About twenty minutes after the scout had disappeared from view, the howl of a wolf came back from the direction in which he had gone, while another similar cry was heard still farther off. Following this, there was the bleating of a goat; on hearing which the brigands once more resumed their march.
Bounding an angle of rock, the face of the conical hill was seen from base to top, scarred by a deep ravine that led to its summit. Up this lay the path, until the highest point was reached; then a strange picture lay spread before the eye of the captive. He was looking down into a cup-like hollow, nearly circular in shape, with sloping sides, covered with a thin growth of timber, in places packed into groves. At the bottom there was a pond of water, and not far from its edge, through the trees, some patches of grey wall, with smoke rising above, declared the presence of human habitation. It was the rendezvous of the bandits, which they reached just before the going down of the sun.
Their home, then, was no cave, no mere lair, but something that more resembled a hamlet or village. Two or three of the houses were substantial structures of stone; the rest were simple pagliatti, or straw huts, such as are common in the remote mountain districts of the Italian peninsula. A forest of beech trees overshadowed the group, while the ridges around were covered with a thick growth of ilex and pine. A deep, dark tarn glistened in the centre, looking like some long-extinct crater, that acted as a reservoir for the rain and melted snow from the surrounding slope.
The stone houses could never have been built by the bandits. The straw cabins may have been erected to afford them additional accommodation; but the more substantial dwellings told of times long gone by, before the enervating influence of a despotic government had brought decay upon the territory of Italia. Some miner, perhaps, who extracted ore from the neighbouring mountains, had found here a convenient smelting-place in proximity to the tarn.
Around, the land sloped up into a circular ridge—a sort of amphitheatre, with apparently two passes leading outward—one to the north, the other to the south. By both of these passes was a peak that rose bald and herbless above the fringe of the forest, and on each of these, close to the extreme summit, could be seen the figure of a man, visible only from the valley below. They were the bandits’ pickets upon their post. Now and then, as they changed attitude, their accoutrements and carbine-barrels could be seen glancing in the golden sunset.
The young Englishman noted all this as he stood in the open piazza of the robber quarters. It recalled the song of the famed Fra Diavolo, and a night at Her Majesty’s Theatre—his box shared by Belle Mainwaring.
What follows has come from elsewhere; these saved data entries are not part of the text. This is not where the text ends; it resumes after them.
(* ===== verification/StrCmp.v ===== *)
(** The word-wise comparisons of nc_proto.h against byte-wise comparison.

    On a little-endian machine str4cmp to str12cmp compare four bytes at a
    time; str6cmp, str7cmp, str10cmp and str11cmp load a 32-bit word and mask
    it to its two low bytes, so they read up to two bytes past the literal. *)

From S2P Require Import Prelude Mbuf Message Parser.

(** The chunk holds bytes. *)
Definition mbytes_ok (b : mbuf) : Prop := Forall is_u8 (mb_mem b).

Definition u8b (c : Z) : bool := (0 <=? c) && (c <? 256).

Lemma forallb_u8 l : forallb u8b l = true -> Forall is_u8 l.
Proof.
  induction l as [|c l IH]; simpl; [constructor|]. intros H. b2p. constructor; [|by apply IH].
  unfold u8b, is_u8 in *. b2p. lia.
Qed.

(** Reference: the literal is at [m]. *)
Fixpoint bytecmp (b : mbuf) (m : Z) (lit : list Z) : bool :=
  match lit with
  | [] => true
  | c :: lit' =>
      match deref b m with Some x => x =? c | None => false end && bytecmp b (m + 1) lit'
  end.

Lemma deref_u8 b p c : mbytes_ok b -> deref b p = Some c -> is_u8 c.
Proof.
  unfold mbytes_ok, deref, rd. intros H. destruct (0 <=? p); [|done].
  intros E. by eapply Forall_lookup_1 in E.
Qed.

(** Disjoint bits add up. *)
Lemma lor_shiftl_add a c k : 0 <= k -> 0 <= c < 2 ^ k -> Z.lor (Z.shiftl a k) c = a * 2 ^ k + c.
Proof.
  intros Hk Hc. rewrite <- Z.shiftl_mul_pow2 by lia. symmetry. apply Z.add_nocarry_lor.
  apply Z.bits_inj'. intros i Hi. rewrite Z.land_spec, Z.bits_0.
  destruct (decide (i < k)); [rewrite Z.shiftl_spec_low by lia; done|].
  rewrite (range_testbit k c) by lia. apply andb_false_r.
Qed.

Lemma le16_val c0 c1 : is_u8 c0 -> is_u8 c1 -> le16 c0 c1 = c1 * 256 + c0.
Proof. unfold le16, is_u8. intros. by apply lor_shiftl_add. Qed.

Lemma le32_val c0 c1 c2 c3 :
  is_u8 c0 -> is_u8 c1 -> is_u8 c2 -> is_u8 c3 ->
  le32 c0 c1 c2 c3 = c3 * 2 ^ 24 + c2 * 2 ^ 16 + c1 * 2 ^ 8 + c0.
Proof.
  unfold le32, is_u8. intros. rewrite <- !Z.lor_assoc.
  rewrite (lor_shiftl_add c1 c0 8) by lia.
  rewrite (lor_shiftl_add c2 _ 16) by lia. rewrite (lor_shiftl_add c3 _ 24) by lia. lia.
Qed.

Lemma le32_eqb c0 c1 c2 c3 d0 d1 d2 d3 :
  is_u8 c0 -> is_u8 c1 -> is_u8 c2 -> is_u8 c3 ->
  is_u8 d0 -> is_u8 d1 -> is_u8 d2 -> is_u8 d3 ->
  (le32 d0 d1 d2 d3 =? le32 c0 c1 c2 c3) =
  (d0 =? c0) && ((d1 =? c1) && ((d2 =? c2) && (d3 =? c3))).
Proof.
  intros. rewrite !le32_val by done. unfold is_u8 in *.
  apply eq_true_iff_eq. rewrite !andb_true_iff, !Z.eqb_eq. lia.
Qed.

Lemma half_eqb d0 d1 d2 d3 c0 c1 :
  is_u8 c0 -> is_u8 c1 -> is_u8 d0 -> is_u8 d1 -> is_u8 d2 -> is_u8 d3 ->
  (Z.land (le32 d0 d1 d2 d3) 65535 =? le16 c0 c1) = (d0 =? c0) && (d1 =? c1).
Proof.
  intros. rewrite le32_val, le16_val by done. change 65535 with (Z.ones 16).
  rewrite Z.land_ones by lia. unfold is_u8 in *.
  replace ((d3 * 2 ^ 24 + d2 * 2 ^ 16 + d1 * 2 ^ 8 + d0) mod 2 ^ 16) with (d1 * 256 + d0).
  - apply eq_true_iff_eq. rewrite !andb_true_iff, !Z.eqb_eq. lia.
  - apply Z.mod_unique_pos with (d3 * 256 + d2); lia.
Qed.

(** Collect constant offsets: [m + 4 + 1] becomes [m + 5]. *)
Ltac add_consts :=
  repeat match goal with
  | |- context [?m + ?i + ?j] =>
      is_var m; let k := eval vm_compute in (i + j) in replace (m + i + j) with (m + k) by lia
  end.

Section Cmp.
Variable b : mbuf.
Hypothesis Hok : mbytes_ok b.

Lemma word_is_ref m c0 c1 c2 c3 :
  is_u8 c0 -> is_u8 c1 -> is_u8 c2 -> is_u8 c3 ->
  (forall i, m <= i < m + 4 -> is_Some (deref b i)) ->
  word_is b m (le32 c0 c1 c2 c3) = Some (bytecmp b m [c0; c1; c2; c3]).
Proof.
  intros ? ? ? ? H. unfold word_is, load32.
  destruct (H m) as [d0 E0]; [lia|]. destruct (H (m + 1)) as [d1 E1]; [lia|].
  destruct (H (m + 2)) as [d2 E2]; [lia|]. destruct (H (m + 3)) as [d3 E3]; [lia|].
  rewrite E0, E1, E2, E3. simpl.
  replace (m + 1 + 1) with (m + 2) by lia. replace (m + 2 + 1) with (m + 3) by lia.
  rewrite E0, E1, E2, E3, andb_true_r.
  rewrite le32_eqb by (done || by eapply deref_u8). done.
Qed.

Lemma half_is_ref m c0 c1 :
  is_u8 c0 -> is_u8 c1 -> (forall i, m <= i < m + 4 -> is_Some (deref b i)) ->
  half_is b m (le16 c0 c1) = Some (bytecmp b m [c0; c1]).
Proof.
  intros ? ? H. unfold half_is, load32.
  destruct (H m) as [d0 E0]; [lia|]. destruct (H (m + 1)) as [d1 E1]; [lia|].
  destruct (H (m + 2)) as [d2 E2]; [lia|]. destruct (H (m + 3)) as [d3 E3]; [lia|].
  rewrite E0, E1, E2, E3. simpl. rewrite E0, E1, andb_true_r.
  rewrite half_eqb by (done || by eapply deref_u8). done.
Qed.

Lemma byte_is_ref m c : is_Some (deref b m) -> byte_is b m c = Some (bytecmp b m [c]).
Proof. intros [d E]. unfold byte_is. simpl. by rewrite E, andb_true_r. Qed.

Lemma and_then_ref x y : and_then (Some x) (Some y) = Some (x && y).
Proof. by destruct x. Qed.

Lemma bytecmp_app m l k : bytecmp b m (l ++ k) = bytecmp b m l && bytecmp b (m + zlen l) k.
Proof.
  revert m. induction l as [|c l IH]; intros m; simpl.
  - f_equal. unfold zlen; simpl. lia.
  - rewrite IH, zlen_cons, andb_assoc. by rewrite Z.add_assoc.
Qed.

Lemma strcmp_bytecmp m lit :
  Forall is_u8 lit -> 4 <= zlen lit <= 12 ->
  (forall i, m <= i < m + zlen lit + 2 -> is_Some (deref b i)) ->
  strcmp b m lit = Some (bytecmp b m lit).
Proof.
  intros Hl Hn H.
  do 13 (try (destruct lit as [|? lit])).
  all: repeat match goal with X : Forall _ (_ :: _) |- _ => apply Forall_cons_iff in X as [? X] end.
  all: unfold zlen in H, Hn; simpl in H, Hn; try lia.
  all: unfold strcmp, str12cmp, str11cmp, str10cmp, str9cmp, str8cmp, str7cmp, str6cmp, str5cmp, str4cmp.
  all: rewrite ?word_is_ref, ?half_is_ref, ?byte_is_ref, ?and_then_ref
         by (done || (intros; apply H; lia) || (apply H; lia)).
  all: f_equal; simpl; rewrite ?andb_true_r, <- ?andb_assoc.
  all: add_consts; done.
Qed.

(** The strNcmp macros (4 to 12 bytes, little-endian word loads) decide
    whether the literal is at [m], as a byte-wise comparison does, provided
    the two bytes after it can be read. *)
Theorem strcmp_bytewise m lit :
  Forall is_u8 lit -> 4 <= zlen lit <= 12 ->
  (forall i, m <= i < m + zlen lit + 2 -> is_Some (deref b i)) ->
  strcmp b m lit = Some (bytecmp b m lit).
Proof. apply strcmp_bytecmp. Qed.

End Cmp.

Lemma strcmp_bytewise_witness :
  strcmp (buf_of 1 64 (bytes_of "-NOAUTH x")) 0 (bytes_of "-NOAUTH") =
  Some (bytecmp (buf_of 1 64 (bytes_of "-NOAUTH x")) 0 (bytes_of "-NOAUTH")).
Proof.
  apply (strcmp_bytewise (buf_of 1 64 (bytes_of "-NOAUTH x"))).
  - apply forallb_u8. vm_compute. reflexivity.
  - apply forallb_u8. vm_compute. reflexivity.
  - split; vm_compute; discriminate.
  - intros i Hi. apply rd_is_Some.
    change (zlen (bytes_of "-NOAUTH")) with 7 in Hi.
    change (zlen (mb_mem (buf_of 1 64 (bytes_of "-NOAUTH x")))) with 112. lia.
Defined.

(** ** Chains of comparisons *)

(** Every literal of the chain has [len] bytes, as the case it is in says, or
    one more, the blank or CR that ended the word. *)
Definition lits_ok (len : Z) (tbl : list (list Z * msg_type)) : bool :=
  forallb (fun e => forallb u8b (fst e) && (zlen (fst e) <=? len + 1) &&
                     (4 <=? zlen (fst e)) && (zlen (fst e) <=? 12)) tbl.

(** Reference: the first entry whose literal is at [m]. *)
Fixpoint first_ref (b : mbuf) (m : Z) (tbl : list (list Z * msg_type)) : option msg_type :=
  match tbl with
  | [] => None
  | (lit, t) :: tbl' => if bytecmp b m lit then Some t else first_ref b m tbl'
  end.

Lemma first_cmp_ref b m len tbl :
  mbytes_ok b -> lits_ok len tbl = true ->
  (forall i, m <= i < m + len + 3 -> is_Some (deref b i)) ->
  first_cmp b m tbl = Some (first_ref b m tbl).
Proof.
  intros Hb Hl Hr. induction tbl as [|[lit t] tbl IH]; simpl in *; [done|]. b2p.
  rewrite strcmp_bytecmp by (done || lia || (by apply forallb_u8) || (intros; apply Hr; lia)).
  destruct (bytecmp b m lit); [done|]. by apply IH.
Qed.

Lemma bytecmp_ext b b' m lit :
  (forall i, m <= i < m + zlen lit -> deref b' i = deref b i) -> bytecmp b' m lit = bytecmp b m lit.
Proof.
  revert m. induction lit as [|c lit IH]; intros m H; simpl; [done|].
  rewrite zlen_cons in H. pose proof (zlen_nonneg lit). rewrite (H m), IH; [done| |lia].
  intros. apply H. lia.
Qed.

Lemma first_ref_ext b b' m len tbl :
  lits_ok len tbl = true -> (forall i, m <= i <= m + len -> deref b' i = deref b i) ->
  first_ref b' m tbl = first_ref b m tbl.
Proof.
  intros Hl H. induction tbl as [|[lit t] tbl IH]; simpl in *; [done|]. b2p.
  rewrite (bytecmp_ext b b') by (intros; apply H; lia). by rewrite IH.
Qed.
He was not long allowed to indulge in such reminiscences—at least in the open air. Acting under orders from the chief, two of his captors conducted him into a dark chamber in one of the stone houses; and, giving him a push that almost sent him face forward upon the floor, closed the door behind him.
There was the harsh grating of a bolt, and then all was silence. For the first time in his life, Henry Harding felt the sensation of being inside a prison!